Separately, the company’s GM Defense branch has contributed advanced battery technology to the forthcoming Pegasus lunar rover engineered by the group Lunar Outpost for the NASA Artemis mission. The high tech association should help GM re-burnish its vehicle electrification cred after a pullback in recent months.

What Is This LMR Battery Of Which You Speak?

The LMR battery formula crossed the CleanTechnica radar last May, when GM portrayed it as “a leap forward that will offer consumers EVs with an attractive combination of long range and low cost.”

Part of the cost-cutting comes from manganese’s status as the fifth most abundant element on Earth. Battery researchers have also been exploring the potential for manganese to enhance performance.

Manganese-based materials have tremendous potential to become the next-generation lithium-ion cathode as they are Earth abundant, low cost and stable,” Lawrence Berkeley National Laboratory reported in 2024, in which it described improvements in electrochemical properties.

There being no such thing as a free lunch, getting manganese to behave has been a next-level challenge. In an explainer posted last May, GM’s director of advanced EV battery cell engineering, Kushal Narayanaswamy noted that GM has been hammering away at the problem for 10 years in collaboration with LG Energy Solution.

“Historically, LMR has been hampered by technical barriers, in particular short battery life and voltage decay, which made them a tantalizing but impractical option,” Narayanaswamy explained.

Here Comes The LMR Battery Of The Future

In the same article, Narayanaswamy indicated that solutions to those problems were well under way, with an eye on beating other automakers to the punch. “GM aims to be the first automaker to deploy LMR prismatic batteries in EVs.,” he stated, noting that a GM -LG Energy Solution joint venture was already in motion towards volume production in 2028.
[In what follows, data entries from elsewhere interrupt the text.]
Definition kvmmake : M kernel Z :=
  kpgtbl ← kalloc;
  modify (fun s => set_mem (memset s.(mem) kpgtbl 0 PGSIZE) s);;
  kvmmap kpgtbl UART0 UART0 PGSIZE (Z.lor PTE_R PTE_W);;
  kvmmap kpgtbl VIRTIO0 VIRTIO0 PGSIZE (Z.lor PTE_R PTE_W);;
  kvmmap kpgtbl PLIC PLIC 0x4000000 (Z.lor PTE_R PTE_W);;
  kvmmap kpgtbl KERNBASE KERNBASE (etext - KERNBASE) (Z.lor PTE_R PTE_X);;
  kvmmap kpgtbl etext etext (PHYSTOP - etext) (Z.lor PTE_R PTE_W);;
  kvmmap kpgtbl TRAMPOLINE trampoline PGSIZE (Z.lor PTE_R PTE_X);;
  proc_mapstacks kpgtbl;;
  mret kpgtbl.

Implicit Types (N : gmap (list Z) Z) (m : gmap Z Z) (s : kernel) (l : list Z).

(** ** Regions *)

(** [rg_n] pages from [rg_va], mapped to the pages from [rg_pa]. *)
Record region := mkRegion { rg_va : Z; rg_size : Z; rg_pa : Z; rg_perm : Z }.

Definition rg_in (va : Z) (r : region) : Prop := r.(rg_va) <= va < r.(rg_va) + r.(rg_size).
#[global] Instance rg_in_dec va r : Decision (rg_in va r).
Proof. unfold rg_in. apply _. Defined.
Definition rg_pte (va : Z) (r : region) : Z := Z.lor (PA2PTE (r.(rg_pa) + (va - r.(rg_va)))) (Z.lor r.(rg_perm) PTE_V).

(** The entry of [va] in a table of these regions. *)
Fixpoint pte_of (R : list region) (va : Z) : Z :=
  match R with [] => 0 | r :: R' => if decide (rg_in va r) then rg_pte va r else pte_of R' va end.

Definition rg_ok (r : region) : Prop :=
  0 <= r.(rg_va) /\ r.(rg_va) mod 4096 = 0 /\ 0 < r.(rg_size) /\ r.(rg_size) mod 4096 = 0 /\ r.(rg_va) + r.(rg_size) <= MAXVA /\
  0 <= r.(rg_pa) /\ r.(rg_pa) + r.(rg_size) <= 2 ^ 56 /\ 0 <= r.(rg_perm) < 1024.
Definition rg_apart (r r' : region) : Prop := r.(rg_va) + r.(rg_size) <= r'.(rg_va) \/ r'.(rg_va) + r'.(rg_size) <= r.(rg_va).

Lemma pte_of_none R va : (forall r, r ∈ R -> ~ rg_in va r) -> pte_of R va = 0.
Proof. induction R as [|r R IH]; intros Hn; [done |]. cbn. rewrite decide_False by (apply Hn; set_solver +). apply IH. set_solver. Qed.

Lemma pte_of_snoc R r va : (forall r', r' ∈ R -> rg_apart r r') -> pte_of (R ++ [r]) va = if decide (rg_in va r) then rg_pte va r else pte_of R va.
Proof.
  induction R as [|r' R IH]; intros Ha; cbn [app pte_of]; [done |]. rewrite IH by set_solver. repeat case_decide; try done.
  specialize (Ha r' ltac:(set_solver +)). unfold rg_apart, rg_in in *. lia.
Qed.

(** ** The tables a range needs *)

(** Two for each 2 MB the range touches. *)
Definition tables_for (va size : Z) : list (list Z) :=
  concat ((fun i => let v := (va / 2 ^ 21 + Z.of_nat i) * 2 ^ 21 in [[PX 2 v]; [PX 2 v; PX 1 v]]) <$> seq 0 (Z.to_nat ((size - 1) / 2 ^ 21 + 2))).
Definition cost (size : Z) : nat := (2 * Z.to_nat ((size - 1) / 2 ^ 21 + 2))%nat.

Lemma length_tables_for va size : length (tables_for va size) = cost size.
Proof.
  unfold tables_for, cost. induction (Z.to_nat ((size - 1) / 2 ^ 21 + 2)) as [|n IH]; [done |]. rewrite seq_S, fmap_app, concat_app, length_app, IH. cbn. lia.
Qed.

Lemma table_of_for va size v k : 0 <= va -> va <= v < va + size -> table_of v k -> k ∈ tables_for va size.
Proof.
  intros Hva Hv Hk. set (i := Z.to_nat (v / 2 ^ 21 - va / 2 ^ 21)). unfold tables_for. apply list_elem_of_In, in_concat.
  exists ((fun i => let v := (va / 2 ^ 21 + Z.of_nat i) * 2 ^ 21 in [[PX 2 v]; [PX 2 v; PX 1 v]]) i). split.
  - apply list_elem_of_In, list_elem_of_fmap. exists i. split; [done |]. apply elem_of_seq. unfold i. split; [lia |]. change (2 ^ 21) with 2097152. dlia.
  - cbv beta zeta. assert ((va / 2 ^ 21 + Z.of_nat i) * 2 ^ 21 = v / 2 ^ 21 * 2 ^ 21) as -> by (unfold i; change (2 ^ 21) with 2097152; dlia).
    assert (PX 2 (v / 2 ^ 21 * 2 ^ 21) = PX 2 v /\ PX 1 (v / 2 ^ 21 * 2 ^ 21) = PX 1 v) as [-> ->].
    { rewrite !PX_eq by lia. change (2 ^ (12 + 9 * 2)) with 1073741824. change (2 ^ (12 + 9 * 1)) with 2097152. change (2 ^ 21) with 2097152. dlia. }
    apply list_elem_of_In. destruct Hk as [-> | ->]; set_solver +.
Qed.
Narayanaswamy and his team have not been letting the LMR grass grow under their feet. Last fall, GM let word drop that its new LMR EV battery won the Battery Innovation of the Year award at the 15th annual Battery Show North America, and it also earned a slot in Fast Company’s Next Big Things in Tech 2025 list. In an update last week, GM revealed that the new battery will be ready for small-batch assessments at the company’s Wallace Battery Cell Innovation Center sometime this year.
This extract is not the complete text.